To learn more about the camp, contact Cindy Edgerton at 353-6426 or e-mail her at

To Read

  • Breakthrough Parenting for Children with Special Needs: Raising the Bar of Expectations, by Judy Winter. It's slated for an early March release by Jossey-Bass; cost will be $15.95.
  • Don't Call Me Special: A First Look at Disability, by Pat Thomas (Barrons, $6.95). For kids ages 4-8. Explains physical disabilities and is a good resource for any family.
  • What's Wrong with Timmy?
  • Special-needs advice Judy Winter's book offers plenty of tips for families with children who have special needs.

Among her top pieces of advice

  • Believe in your child's value, no matter what. "We are a society that worships perfection," Winter said. "So much is coming at you telling you your child's value isn't as high as another child's. Connect with your child, and believe in your child."
  • Look beyond disability. "Eric was composing music before he died. He loved to cook. He loved to travel," she said of her son, who died at age 12 in 2003. "These children are too often defined by their disabilities."
  • Ask for help. Too often, families who have children with disabilities find themselves providing seven-day-a-week, around-the-clock care without regular time off. "You need good team members. You need respite. You need date nights. We need to take the shame out of asking for help," she said.
  • Keep a sense of humor. "It's really important to be able to laugh," Winter said.
  • Jenna Winter also has a tip for siblings: Embrace your brother or sister as he or she is. "As hard as it is sometimes, just enjoy it," she said. "You will learn things you'll have for the rest of your life. It's a gift, even though at times it might not seem like it."
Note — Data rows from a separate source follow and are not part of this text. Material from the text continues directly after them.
(** * The messaging service of pedis (message/messaging_service.cc)

    A shallow embedding of the connection manager and of the send pipeline:
    the per-class client cache, the listeners, the dropped-message counters,
    the send primitives with their completion handlers, the retry loop and
    the shutdown sequence.

    Objects that the C++ code reaches through pointers
    ([shared_ptr<rpc_protocol_client_wrapper>]) live in an explicit heap and
    are named by their index in it, so that the cache and the in-flight
    requests share one object, as they do in the source. *)

From Stdlib Require Import ZArith Bool List Lia.
From stdpp Require Import base option list gmap fin_maps.

Local Open Scope Z_scope.

(** ** Verbs *)

(** Modelled from the spec: the enum [messaging_verb] is declared in
    message/messaging_service.hh, which is not part of the sources at hand.
    The six verbs named by messaging_service.cc are listed; [OTHER_VERB n]
    stands for the remaining members of the enum (read, write, schema and
    streaming verbs). *)
Inductive messaging_verb : Type :=
  | CLIENT_ID
  | GOSSIP_DIGEST_SYN
  | GOSSIP_DIGEST_ACK
  | GOSSIP_DIGEST_ACK2
  | GOSSIP_SHUTDOWN
  | GOSSIP_ECHO
  | OTHER_VERB (n : N).

#[global] Instance messaging_verb_eq_dec : EqDecision messaging_verb.
Proof. solve_decision. Defined.

Definition verb_eqb (a b : messaging_verb) : bool := bool_decide (a = b).

(** [get_rpc_client_idx]: the index of the client table a verb is sent on. *)
Definition get_rpc_client_idx (verb : messaging_verb) : nat :=
  let idx := 0%nat in
  if verb_eqb verb GOSSIP_DIGEST_SYN
     || verb_eqb verb GOSSIP_DIGEST_ACK2
     || verb_eqb verb GOSSIP_SHUTDOWN
     || verb_eqb verb GOSSIP_ECHO
  then 1%nat
  else idx.

(** ** Addresses *)

(** [gms::inet_address] is a raw 32-bit address. *)
Definition inet_address := Z.

Record ipv4_addr : Type := mk_ipv4_addr {
  ip : Z;      (* uint32_t *)
  a_port : Z   (* uint16_t *)
}.

Record msg_addr : Type := mk_msg_addr {
  addr : inet_address;
  cpu_id : Z   (* uint32_t *)
}.

(** [operator==] on [msg_addr] ignores [cpu_id]; so does [msg_addr::hash]. *)
Definition msg_addr_eqb (x y : msg_addr) : bool := Z.eqb (addr x) (addr y).

(** ** Configuration and objects *)

(** Modelled from the spec: the enums [encrypt_what] and [compress_what]
    are declared in message/messaging_service.hh. The source names
    [encrypt_what::none], [compress_what::none] and [compress_what::dc];
    the other members are those the specification lists
    ([{none, all, dc, rack}] and [{none, dc, all}]). *)
Inductive encrypt_what : Type :=
  | encrypt_none | encrypt_all | encrypt_dc | encrypt_rack.

Inductive compress_what : Type :=
  | compress_none | compress_dc | compress_all.

#[global] Instance encrypt_what_eq_dec : EqDecision encrypt_what.
Proof. solve_decision. Defined.

#[global] Instance compress_what_eq_dec : EqDecision compress_what.
Proof. solve_decision. Defined.

(** [::shared_ptr<seastar::tls::server_credentials>]: null, or the
    credentials object built by the constructor. *)
Definition credentials_ptr := option N.

Record tcp_keepalive_params : Type := mk_keepalive {
  ka_idle : Z; ka_interval : Z; ka_count : Z
}.

Record client_options : Type := mk_client_options {
  keepalive : option tcp_keepalive_params;
  compressor_factory : bool  (* the pointer is set *)
}.

(** The object behind a [shared_ptr<rpc_protocol_client_wrapper>].
    [c_tls = Some c] when the client was built over [seastar::tls::socket(c)].
    [c_error] is what [error()] answers; the transport sets it. *)
Record rpc_protocol_client_wrapper : Type := mk_client {
  c_opts : client_options;
  c_tls : option credentials_ptr;
  c_remote : ipv4_addr;
  c_local : ipv4_addr;
  c_error : bool
}.

(** A listener. [s_tls = Some c] when it listens through
    [seastar::tls::listen(c, ...)]. The resource limits handed to the plain
    listeners are not modelled. *)
Record rpc_protocol_server_wrapper : Type := mk_server {
  s_compressor_factory : bool;
  s_addr : ipv4_addr;
  s_tls : option credentials_ptr
}.

(** [shard_info] holds the shared pointer to the client: a heap index. *)
Record shard_info : Type := mk_shard_info { rpc_client : nat }.

(** What [stop()] can be called on: the listener in a slot of [_server]
    ([tls = false]) or [_server_tls] ([tls = true]), or a client object. *)
Inductive stoppable : Type :=
  | server_stop (tls : bool) (slot : nat)
  | client_stop (h : nat).

#[global] Instance stoppable_eq_dec : EqDecision stoppable.
Proof. solve_decision. Defined.

(** A [future<>] returned by a stop operation is represented by the stop
    calls whose completion it waits for; a ready future waits for none. *)
Definition future := list stoppable.

Definition make_ready_future : future := [].

(** [clients_map]: an [unordered_map<msg_addr, shard_info, msg_addr::hash>].
    Keys are compared and hashed by address alone, so the table is keyed by
    the address and keeps the [msg_addr] first inserted beside the value. *)
Abbreviation clients_map := (gmap Z (msg_addr * shard_info)).

(** ** The service *)

(** The members that messaging_service.cc reads and writes. [_server],
    [_server_tls] and [_clients] are arrays; their length, 2, is the one
    the specification gives (slots 0 and 1, verb classes 0 and 1). *)
Record messaging_service : Type := mk_ms {
  _listen_address : inet_address;
  _port : Z;
  _ssl_port : Z;
  _encrypt_what : encrypt_what;
  _compress_what : compress_what;
  _should_listen_to_broadcast_address : bool;
  _credentials : credentials_ptr;
  _server : list (option rpc_protocol_server_wrapper);      (* array of 2 *)
  _server_tls : list (option rpc_protocol_server_wrapper);  (* array of 2 *)
  _clients : list clients_map;                              (* array of 2 *)
  _dropped_messages : messaging_verb -> Z;                  (* uint64_t each *)
  _stopping : bool;
  _preferred_ip_cache : gmap Z inet_address;
  (* the client objects the shared pointers refer to *)
  heap : list rpc_protocol_client_wrapper;
  (* every stop() invoked so far, latest first *)
  stop_calls : list stoppable
}.

Definition set_server (v : list (option rpc_protocol_server_wrapper))
    (ms : messaging_service) : messaging_service :=
  mk_ms (_listen_address ms) (_port ms) (_ssl_port ms) (_encrypt_what ms)
        (_compress_what ms) (_should_listen_to_broadcast_address ms)
        (_credentials ms) v (_server_tls ms) (_clients ms)
        (_dropped_messages ms) (_stopping ms) (_preferred_ip_cache ms)
        (heap ms) (stop_calls ms).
'Special needs bill of rights'

Judy Winter's "special needs bill of rights," from Breakthrough Parenting for Children with Special Needs


You have the right to ...

  • Be treated with dignity and respect.
  • Celebrate your birth.
  • Grieve the loss of a life without special needs.
  • Move about freely in society.
  • Be seen as a person first, not as a disability.
  • Obtain a good education, including higher education.
  • Pursue your dreams, too.
  • Be proud of your achievements.
  • Live a full and productive life.
  • Be included in important decisions made about your life.
  • Ask tough questions, including "why?"